From the entries that follow, copy every line with the word "bind".

#####

(** * Order-fulfilment core of the storefront backend

    A shallow embedding of the inventory ledger
    (services/inventory_services.py, controllers/inventory_controller.py),
    the order materializer (services/order_services.py) and the payment
    session manager (services/payment_services.py), with the properties
    the specification states about them.

    Tables are finite maps where the source looks rows up by a unique key
    (inventory by product_id, products and orders by id) and lists in
    insertion order where a query takes [.first()] of several candidates
    (carts, cart items, order items, payments).  A SQLAlchemy session is a
    pair of stores, the committed one and the transaction's working copy;
    service code is written in a small state-and-exception monad over it. *)

From stdpp Require Import gmap strings list fin_maps pretty.
From Stdlib Require Import ZArith Lia Sorted.

Local Open Scope Z_scope.

(** ** Decimal money arithmetic *)

(** A [decimal.Decimal] with a non-positive exponent: the value is
    [coef * 10^(-places)].  Every Decimal the services build has this
    shape (string literals with a fraction, integers, their sums and
    products).  The context precision of 28 digits is not modelled. *)
Record Decimal := mkDecimal { coef : Z; places : nat }.

#[global] Instance Decimal_eq_dec : EqDecision Decimal.
Proof. solve_decision. Defined.

Definition pow10 (n : nat) : Z := 10 ^ Z.of_nat n.

(** [Decimal.__mul__]: coefficients multiply, exponents add. *)
Definition dec_mul (a b : Decimal) : Decimal :=
  mkDecimal (coef a * coef b) (places a + places b).

(** [Decimal.__add__] and [__sub__]: the result takes the smaller
    exponent, the other operand is padded with zeros. *)
Definition dec_add (a b : Decimal) : Decimal :=
  let n := Nat.max (places a) (places b) in
  mkDecimal (coef a * pow10 (n - places a) + coef b * pow10 (n - places b)) n.

Definition dec_sub (a b : Decimal) : Decimal :=
  let n := Nat.max (places a) (places b) in
  mkDecimal (coef a * pow10 (n - places a) - coef b * pow10 (n - places b)) n.

(** [Decimal(n)] for a Python int. *)
Definition dec_of_int (n : Z) : Decimal := mkDecimal n 0.

(** ROUND_HALF_UP of the quotient [n / d] ([d > 0]): to the nearest
    integer, ties away from zero. *)
Definition round_half_up (n d : Z) : Z :=
  Z.sgn n * ((2 * Z.abs n + d) / (2 * d)).

(** order_services.py, [_quantize_money]:
    [value.quantize(Decimal("0.01"), rounding=ROUND_HALF_UP)]. *)
Definition _quantize_money (value : Decimal) : Decimal :=
  if (places value <=? 2)%nat
  then mkDecimal (coef value * pow10 (2 - places value)) 2
  else mkDecimal (round_half_up (coef value) (pow10 (places value - 2))) 2.

(** [int(d)]: truncation towards zero. *)
Definition dec_to_int (d : Decimal) : Z := Z.quot (coef d) (pow10 (places d)).

(** Truth value of a Decimal: zero is falsy. *)
Definition dec_truthy (d : Decimal) : bool := negb (coef d =? 0).

(** ** Rows *)

(** models/inventory_model.py.  The row is keyed by its unique
    [product_id] in the table below. *)
Record Inventory := mkInventory {
  total_stock : Z;
  available_stock : Z;
  reserved_stock : Z
}.

(** models/product_model.py (the columns the core reads). *)
Record Product := mkProduct {
  prod_name : string;
  prod_price : Decimal;
  prod_status : string
}.

(** models/cart_model.py is not part of the sources; these are the
    columns the services and the cart repository read and write. *)
Record Cart := mkCart {
  cart_id : Z;
  cart_user_id : Z
}.

Record CartItem := mkCartItem {
  ci_id : Z;
  ci_cart_id : Z;
  ci_product_id : Z;
  ci_quantity : Z
}.

(** models/order_model.py. *)
Record Order := mkOrder {
  ord_user_id : Z;
  ord_total_items : Z;
  ord_subtotal : Decimal;
  ord_tax : Decimal;
  ord_discount : Decimal;
  ord_grand_total : Decimal;
  ord_status : string;
  ord_shipping_address : option string;
  ord_payment_method : option string
}.

Record OrderItem := mkOrderItem {
  oi_order_id : Z;
  oi_product_id : Z;
  oi_product_name : string;
  oi_unit_price : Decimal;
  oi_quantity : Z;
  oi_total_price : Decimal
}.

(** models/payment_model.py.  [create_payment_session] stores a session
    row without a gateway payment id and signature; they are [None] until
    a verification stores them.  The model declares both columns
    [nullable=False]; the embedding follows the service and lets the
    store hold such a row.  Rows without a payment id never collide under
    the uniqueness constraint on (order_id, razorpay_payment_id). *)
Record Payment := mkPayment {
  pay_id : Z;
  pay_order_id : Z;
  pay_user_id : Z;
  razorpay_order_id : string;
  razorpay_payment_id : option string;
  razorpay_signature : option string;
  pay_amount : Decimal;
  pay_currency : string;
  pay_status : string
}.

#[global] Instance Inventory_eq_dec : EqDecision Inventory.
Proof. solve_decision. Defined.
#[global] Instance Payment_eq_dec : EqDecision Payment.
Proof. solve_decision. Defined.

(** ** The relational store and the session *)

Record Store := mkStore {
  carts : list Cart;
  cart_items : list CartItem;
  products : gmap Z Product;
  inventory : gmap Z Inventory;
  orders : gmap Z Order;
  order_items : list OrderItem;
  payments : list Payment
}.

Definition set_cart_items (f : list CartItem → list CartItem) (s : Store) : Store :=
  mkStore (carts s) (f (cart_items s)) (products s) (inventory s) (orders s)
          (order_items s) (payments s).
Definition set_inventory (f : gmap Z Inventory → gmap Z Inventory) (s : Store) : Store :=
  mkStore (carts s) (cart_items s) (products s) (f (inventory s)) (orders s)
          (order_items s) (payments s).
Definition set_orders (f : gmap Z Order → gmap Z Order) (s : Store) : Store :=
  mkStore (carts s) (cart_items s) (products s) (inventory s) (f (orders s))
          (order_items s) (payments s).
Definition set_order_items (f : list OrderItem → list OrderItem) (s : Store) : Store :=
  mkStore (carts s) (cart_items s) (products s) (inventory s) (orders s)
          (f (order_items s)) (payments s).
Definition set_payments (f : list Payment → list Payment) (s : Store) : Store :=
  mkStore (carts s) (cart_items s) (products s) (inventory s) (orders s)
          (order_items s) (f (payments s)).

(** An order created at the payment gateway. *)
Record GatewayOrder := mkGatewayOrder {
  go_id : string;
  go_amount : Z;
  go_currency : string;
  go_receipt : string
}.

(** What persists between requests: the database and the orders that
    exist at the payment gateway. *)
Record World := mkWorld {
  db : Store;
  gateway : list GatewayOrder
}.

(** The state a service call runs in.  [committed] is what the database
    holds, [pending] is the view of the open transaction (the committed
    state plus this session's uncommitted writes), [lock_log] lists the
    inventory rows this session has read with [with_for_update()], oldest
    first, and [gateway_orders] is the gateway's state, which no database
    rollback undoes. *)
Record Session := mkSession {
  committed : Store;
  pending : Store;
  lock_log : list Z;
  gateway_orders : list GatewayOrder
}.

Inductive Exception :=
| HTTPException (status_code : Z) (detail : string)
| IntegrityError
| AttributeError
| GatewayError.

Inductive result (A : Type) :=
| Return (a : A)
| Raise (e : Exception).
Arguments Return {A} a.
Arguments Raise {A} e.

(** Service code: reads and writes the session, returns or raises. *)
Definition Db (A : Type) : Type := Session → result A * Session.

Definition ret {A} (a : A) : Db A := fun s => (Return a, s).
Definition raise {A} (e : Exception) : Db A := fun s => (Raise e, s).
Definition bind {A B} (m : Db A) (k : A → Db B) : Db B :=
  fun s => match m s with
           | (Return a, s') => k a s'
           | (Raise e, s') => (Raise e, s')
           end.

Notation "x <- m ;; k" := (bind m (fun x => k))
  (at level 100, m at next level, right associativity).
Notation "m ;;; k" := (bind m (fun _ => k))
  (at level 100, right associativity).

(** [try: m except IntegrityError: h]. *)
Definition try_integrity {A} (m h : Db A) : Db A :=
  fun s => match m s with
           | (Raise IntegrityError, s') => h s'
           | r => r
           end.

Definition read {A} (f : Store → A) : Db A := fun s => (Return (f (pending s)), s).
Definition write (f : Store → Store) : Db unit :=
  fun s => (Return tt, mkSession (committed s) (f (pending s)) (lock_log s)
                                 (gateway_orders s)).

(** [db.commit()]: the working copy becomes the database state. *)
Definition db_commit : Db unit :=
  fun s => (Return tt, mkSession (pending s) (pending s) (lock_log s)
                                 (gateway_orders s)).

(** [db.rollback()] and [db.close()]: uncommitted work is discarded. *)
Definition db_rollback : Db unit :=
  fun s => (Return tt, mkSession (committed s) (committed s) (lock_log s)
                                 (gateway_orders s)).

Definition open_session (w : World) : Session :=
  mkSession (db w) (db w) [] (gateway w).

(** One request against the database: a fresh session, the service call,
    and the session closed whatever the outcome (the [finally: db.close()]
    of PaymentService, the request-scoped [get_db] dependency of the
    controllers).  What is returned is the outcome and the database state
    the request leaves behind. *)
Definition run_request {A} (m : Db A) (w : World) : result A * World :=
  let '(r, s) := m (open_session w) in
  let '(_, s') := db_rollback s in
  (r, mkWorld (pending s') (gateway_orders s')).

(** ** Inventory ledger *)

(** repositories/inventory_repository.py, [get_by_product_id]. *)
Definition get_by_product_id (product_id : Z) : Db (option Inventory) :=
  read (fun st => inventory st !! product_id).

(** Attribute assignment on a loaded inventory row. *)
Definition store_inventory (product_id : Z) (inv : Inventory) : Db unit :=
  write (set_inventory <[product_id := inv]>).

(** inventory_services.py, [create_inventory_for_product].  [product_id]
    is declared unique: inserting a second row for a product is rejected
    by the database when the insert is flushed at commit. *)
Definition create_inventory_for_product (product_id stock : Z) : Db Inventory :=
  existing <- get_by_product_id product_id ;;
  match existing with
  | Some _ => raise IntegrityError
  | None =>
      let inventory := mkInventory stock stock 0 in
      store_inventory product_id inventory ;;;
      db_commit ;;;
      ret inventory
  end.

(** inventory_services.py, [validate_stock]. *)
Definition validate_stock (product_id quantity : Z) : Db bool :=
  inventory <- get_by_product_id product_id ;;
  match inventory with
  | None => raise (HTTPException 400 "Insufficient stock")
  | Some inv =>
      if available_stock inv <? quantity
      then raise (HTTPException 400 "Insufficient stock")
      else ret true
  end.

(** inventory_services.py, [reserve_stock]. *)
Definition reserve_stock (product_id quantity : Z) : Db Inventory :=
  inventory <- get_by_product_id product_id ;;
  match inventory with
  | None => raise (HTTPException 400 "Insufficient stock")
  | Some inv =>
      if available_stock inv <? quantity
      then raise (HTTPException 400 "Insufficient stock")
      else
        let inv' := mkInventory (total_stock inv)
                                (available_stock inv - quantity)
                                (reserved_stock inv + quantity) in
        store_inventory product_id inv' ;;;
        db_commit ;;;
        ret inv'
  end.

Definition query_order_items (order_id : Z) : Db (list OrderItem) :=
  read (fun st => filter (fun it => oi_order_id it = order_id) (order_items st)).

(** The loop of [finalize_stock]; a missing inventory row makes the
    attribute access on [None] raise. *)
Fixpoint finalize_items (items : list OrderItem) : Db unit :=
  match items with
  | [] => ret tt
  | item :: rest =>
      inventory <- get_by_product_id (oi_product_id item) ;;
      match inventory with
      | None => raise AttributeError
      | Some inv =>
          store_inventory (oi_product_id item)
            (mkInventory (total_stock inv - oi_quantity item)
                         (available_stock inv)
                         (reserved_stock inv - oi_quantity item)) ;;;
          finalize_items rest
      end
  end.

(** inventory_services.py, [finalize_stock]. *)
Definition finalize_stock (order_id : Z) : Db unit :=
  items <- query_order_items order_id ;;
  finalize_items items ;;;
  db_commit.

(** The loop of [rollback_stock]. *)
Fixpoint rollback_items (items : list OrderItem) : Db unit :=
  match items with
  | [] => ret tt
  | item :: rest =>
      inventory <- get_by_product_id (oi_product_id item) ;;
      match inventory with
      | None => raise AttributeError
      | Some inv =>
          store_inventory (oi_product_id item)
            (mkInventory (total_stock inv)
                         (available_stock inv + oi_quantity item)
                         (reserved_stock inv - oi_quantity item)) ;;;
          rollback_items rest
      end
  end.

(** inventory_services.py, [rollback_stock]. *)
Definition rollback_stock (order_id : Z) : Db unit :=
  items <- query_order_items order_id ;;
  match items with
  | [] => ret tt
  | _ => rollback_items items ;;; db_commit
  end.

#####

Your solution
Definition bind {A B} (m : Db A) (k : A → Db B) : Db B :=
Notation "x <- m ;; k" := (bind m (fun x => k))
Notation "m ;;; k" := (bind m (fun _ => k))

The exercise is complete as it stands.